▶ **PROBLEM DESCRIPTION**: Find the word "unfold" in the listing; pull out each line holding it.

*** Begin section ***

Lemma _InternalListen_spec hs s cs outs h address ipProto port : hosts_ok hs s cs outs -> h ∈ hs ->
  exists s' o, _InternalListen s h address ipProto port = Some (s', match o with Some _ => true | None => false end)
    /\ o = us_listen (calls s) (list_to_set (listening s)) (listen_address address ipProto) port /\ calls s' = S (calls s)
    /\ dom (hosts s') = hs /\ opened s' ≡ₚ closed s' ++ listening s' /\ opened s' = opened s ++ omap (fun o => o) [o]
    /\ fulfilled s' = fulfilled s /\ queued s' = queued s.
Proof.
  intros [Hd Hs _ _ _ _ _] Hh. rewrite <- Hd in Hh. apply elem_of_dom in Hh as [X HX]. unfold _InternalListen. rewrite HX.
  destruct (us_listen _ _ _ _) as [k|] eqn:E; [ | eexists _, None; split; [ done | ]; cbn; rewrite app_nil_r; by split_and! ].
  apply us_listen_fresh in E. eexists _, (Some k). split; [ done | ]. cbn [hosts opened closed fulfilled queued]. split_and!; try done.
  - rewrite dom_insert_L. rewrite <- Hd. apply subseteq_union_1_L. apply singleton_subseteq_l, elem_of_dom. eauto.
  - unfold listening. cbn [hosts]. rewrite Hs. unfold listening in *. rewrite sockets_of_insert, (sockets_of_split _ h X HX).
    assert (k ∉ X) as Hk.
    { intros Hk. apply E. rewrite elem_of_list_to_set. rewrite (sockets_of_split _ h X HX). apply elem_of_app. left. by apply elem_of_elements. }
    rewrite elements_union_singleton by done. rewrite <- !app_assoc. cbn. solve_Permutation.
Qed.

Lemma _InternalStopListening_spec s h X : hosts s !! h = Some X -> opened s ≡ₚ closed s ++ listening s ->
  exists s', _InternalStopListening s h = Some s' /\ hosts s' = <[h := ∅]> (hosts s) /\ opened s' ≡ₚ closed s' ++ listening s'
    /\ opened s' = opened s /\ calls s' = calls s /\ fulfilled s' = fulfilled s /\ queued s' = queued s.
Proof.
  intros HX Hs. unfold _InternalStopListening. rewrite HX. eexists. split; [ done | ]. cbn [hosts opened closed fulfilled queued].
  split_and!; try done. unfold listening in *. cbn [hosts]. rewrite Hs, sockets_of_insert, (sockets_of_split _ h X HX), elements_empty.
  by rewrite <- app_assoc.
Qed.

*** End section ***

▶ **ANSWER FOR THE TASK**:
  intros [Hd Hs _ _ _ _ _] Hh. rewrite <- Hd in Hh. apply elem_of_dom in Hh as [X HX]. unfold _InternalListen. rewrite HX.
  - unfold listening. cbn [hosts]. rewrite Hs. unfold listening in *. rewrite sockets_of_insert, (sockets_of_split _ h X HX).
  intros HX Hs. unfold _InternalStopListening. rewrite HX. eexists. split; [ done | ]. cbn [hosts opened closed fulfilled queued].
  split_and!; try done. unfold listening in *. cbn [hosts]. rewrite Hs, sockets_of_insert, (sockets_of_split _ h X HX), elements_empty.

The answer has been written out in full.